Dear SUU Students,
About two years ago, I went through my own personal hell. I was learning a new job while taking courses for my doctorate, I started doubting my faith for the first time in my life, I was continually failing to manage conflict between my employees, and to top it off, I found myself as the subject of cyberbullying and stalking.
I felt like a failure and disappointment to the many people who were relying on me. I carried myself as if everything was okay, but my days were spent worrying about matters outside of my control.
I stopped eating and drinking more than one small snack a day. At night I couldn’t fall asleep, and the little sleep I did get was because I’d eventually pass out due to exhaustion. When I’d wake up a few hours later, my mind would immediately start worrying and start the cycle all over again.
It was March, just over a month away from graduation and a much-needed break, yet the thought of surviving each day was utterly overwhelming. I tried so hard to keep it together, but finally broke down one evening and told my wife the idea of dying seemed easier than surviving until the end of the semester.
I was not myself. I felt so broken. I was not okay.
Breaking down at that moment ended up being the best thing that could’ve happened to me, however, as I finally took the first step of recovery and told someone how I was feeling. My wife immediately made appointments for me to meet with my physician and a mental health counselor.
Over the next few months, I found myself slowly returning to “normal.” I learned that I was suffering from generalized anxiety disorder brought on by a fear of failing to meet expectations. My physician and counselor worked together to find an effective medication regimen, I learned some calming and coping techniques, and I began constructively acknowledging my emotions, rather than merely ignoring them.
My bout of anxiety is the worst trial I have gone through to date (knock on wood), but in many ways, I am grateful I went through it. Confronting my anxiety didn’t just make me a stronger person; it made me a more empathetic professor, husband, father, colleague and friend.
This past week, the student-journalists at SUU News published an issue of the University Journal with a centralized theme: wellness.
This issue came together only after three brave young women came forward with their own stories about sexual assault and expressed a desire to help others on this campus who may be struggling. I can say without a shadow of doubt that the articles written in this issue of the University Journal are the most important articles published during my tenure over the newspaper.
While it is standard protocol to not publish magazine articles online until the next issue is released, we, as a staff, have decided to make an exception.
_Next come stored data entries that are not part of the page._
(** * Fitness tracker: a shallow embedding of [main.py] and [homework.py]

    The tracker reads a package [(tag, values)] from a sensor, builds a
    training object of the class selected by the tag, derives distance, mean
    speed and spent calories, and renders an information message.

    Conventions of the embedding.
    - A Python value stored in an attribute or in a package is [None], an
      [int] (an integer of any size) or a [float] (a binary64 number: the
      primitive floats, with their infinities, their NaN and their two
      zeros).  The operators round, overflow and raise as Python's do.
    - A Python exception is a value of [exn]; code that may raise returns a
      [result].
    - Methods of [main.py] write to [self]; they are functions of the state
      monad [M] over the object.  The methods of [homework.py] write nothing
      and are plain functions.
    - A dictionary literal is a [gmap] with [string] keys. *)

From Stdlib Require Import ZArith QArith Qabs Lia Ascii String List Floats.
From stdpp Require Import gmap strings list.

Set Warnings "-inexact-float".

(** ** Values, exceptions, results *)

Inductive value : Type :=
| VNone
| VInt (n : Z)
| VFloat (f : float).
Inductive Result (A : Type) : Type :=
| Ok (a : A)
| Raise (e : PyError).

Arguments Ok {A} a.
Arguments Raise {A} e.

(** ** The frame *)

(** One row of the query of [load_data]. *)
Record Row : Type := mkRow {
  id : Z;
  guid : str;
  thread_guid : option str;
  date : str;
  body : Body;
  text : option str;
  is_from_me : Z;
  is_sms : Z;
  reaction_guid : option str;
  reaction_type : Z
}.

(** A frame is the list of its rows in order, each with its index label.
    [pd.read_sql_query] labels the rows 0, 1, 2, ... *)
Definition Frame (R : Type) : Type := list (Z * R).

Definition label {R} (e : Z * R) : Z := fst e.
Definition row {R} (e : Z * R) : R := snd e.

(** [df[c]]: a column, as the list of its cells. *)
Definition col {R A} (f : R -> A) (df : Frame R) : list A :=
  List.map (fun e => f (row e)) df.

(** [df[mask]] for a boolean mask computed from [df] itself. *)
Fixpoint select {A} (mask : list bool) (l : list A) : list A :=
  match mask, l with
  | m :: mask', x :: l' => if m then x :: select mask' l' else select mask' l'
  | _, _ => []
  end.

(** [m1 & m2] and [~m]. *)
Fixpoint mask_and (m1 m2 : list bool) : list bool :=
  match m1, m2 with
  | a :: m1', b :: m2' => (a && b) :: mask_and m1' m2'
  | _, _ => []
  end.

Definition mask_not (m : list bool) : list bool := List.map negb m.

(** [x in values], cell by cell this is [Series.isin]. *)
Definition isin1 (x : option str) (values : list (option str)) : bool :=
  existsb (obj_eqb x) values.

Definition isin (cells values : list (option str)) : list bool :=
  List.map (fun x => isin1 x values) cells.

(** A [str] column seen as a column of objects. *)
Definition objs (c : list str) : list (option str) := List.map (@Some str) c.

Definition notna (cells : list (option str)) : list bool :=
  List.map (fun x => match x with Some _ => true | None => false end) cells.

(** [Series.duplicated()], with its default [keep='first']: every occurrence
    of a value but the first one is marked. *)
Fixpoint duplicated_from (seen : list str) (c : list str) : list bool :=
  match c with
  | [] => []
  | x :: c' => existsb (str_eqb x) seen :: duplicated_from (x :: seen) c'
  end.

Definition duplicated (c : list str) : list bool := duplicated_from [] c.

(** [df.drop(labels)]: every row that carries one of the labels goes. The
    labels passed by [drop_duplicates] are labels of [df], so the KeyError
    of an unknown label cannot happen. *)
Definition drop {R} (labels : list Z) (df : Frame R) : Frame R :=
  List.filter (fun e => negb (existsb (Z.eqb (label e)) labels)) df.

(** ** Deduplicator *)

Definition duplicate_guids (df : Frame Row) : list Z :=
  List.map label
    (select (mask_and (duplicated (col guid df))
                      (List.map (fun v => v =? 1) (col is_sms df)))
            df).

Definition drop_duplicates (df : Frame Row) : Frame Row :=
  drop (duplicate_guids df) df.

(** ** Reaction Resolver *)

(** [reactions]: the rows whose [reaction_guid] is not null. The source keeps
    three of their columns; the rows are kept whole here and only those three
    columns are read. *)
Definition reactions (df : Frame Row) : Frame Row :=
  select (notna (col reaction_guid df)) df.

Definition to_remove (df : Frame Row) : list str :=
  col guid (reactions df).

Definition self_reactions (df : Frame Row) : Frame Row :=
  select
    (mask_and
       (isin (objs (col guid df))
             (col reaction_guid
                (select (mask_and (List.map (fun v => v >? 1000) (col reaction_type df))
                                  (List.map (fun v => v =? 1) (col is_from_me df)))
                        df)))
       (List.map (fun v => v =? 1) (col is_from_me df)))
    df.

Definition out_reactions (df : Frame Row) : Frame Row :=
  let r := reactions df in
  select
    (mask_and
       (mask_and (List.map (fun v => v >=? 2000) (col reaction_type r))
                 (List.map (fun v => v <? 3000) (col reaction_type r)))
       (mask_not (isin (col reaction_guid r) (objs (col guid (self_reactions df))))))
    r.

(** The two frames the source calls [a] and [b]. *)
Definition frame_a (df : Frame Row) : Frame Row :=
  select (isin (objs (col guid df)) (objs (col guid (out_reactions df)))) df.

Definition frame_b (df : Frame Row) : Frame Row :=
  select (isin (objs (col guid df)) (col reaction_guid (out_reactions df))) df.

Definition text_message_reactions (df : Frame Row) : Frame Row :=
  let a := frame_a df in
  select (mask_not (isin (col reaction_guid a) (objs (col guid (frame_b df))))) a.

(** [main_reactions], before the projection on its two columns. *)
Definition main_reactions (df : Frame Row) : Frame Row :=
  let o := out_reactions df in
  select (mask_not (isin (objs (col guid o))
                         (objs (col guid (text_message_reactions df))))) o.

Definition set_reaction_type (v : Z) (r : Row) : Row :=
  mkRow (id r) (guid r) (thread_guid r) (date r) (body r) (text r)
        (is_from_me r) (is_sms r) (reaction_guid r) v.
Due to an overwhelming demand for this issue, over the next few weeks we will publish each of the articles in their entirety online.
Whether it be physical, emotional, or mental wellness, this is a topic of which I have grown extremely passionate. College students face so many trials; between class, homework, relationships, work, and cabin parties, life can get a little crazy.
What I want you all to know is that it is okay to not be okay. It is okay to need help, and it is okay to talk about it.
It may sound cliché, but I genuinely do love my students. Watching them progress through their degrees to the point where they no longer need me is the best part about being an educator. Conversely, seeing them struggle is the worst.
Southern Utah University values its students more than I can express. The dedication this university has made to the well-being of the student body is nothing short of inspiring. If you are struggling with anything, please reach out and let us help.
For any of you out there who may be struggling, know that you are not alone. It’s okay if you need some help as you start on the path to healing. Make an appointment with CAPS or the Title IX Office. Find a home in the Nest or CDI.
We are here to help you, so please let us.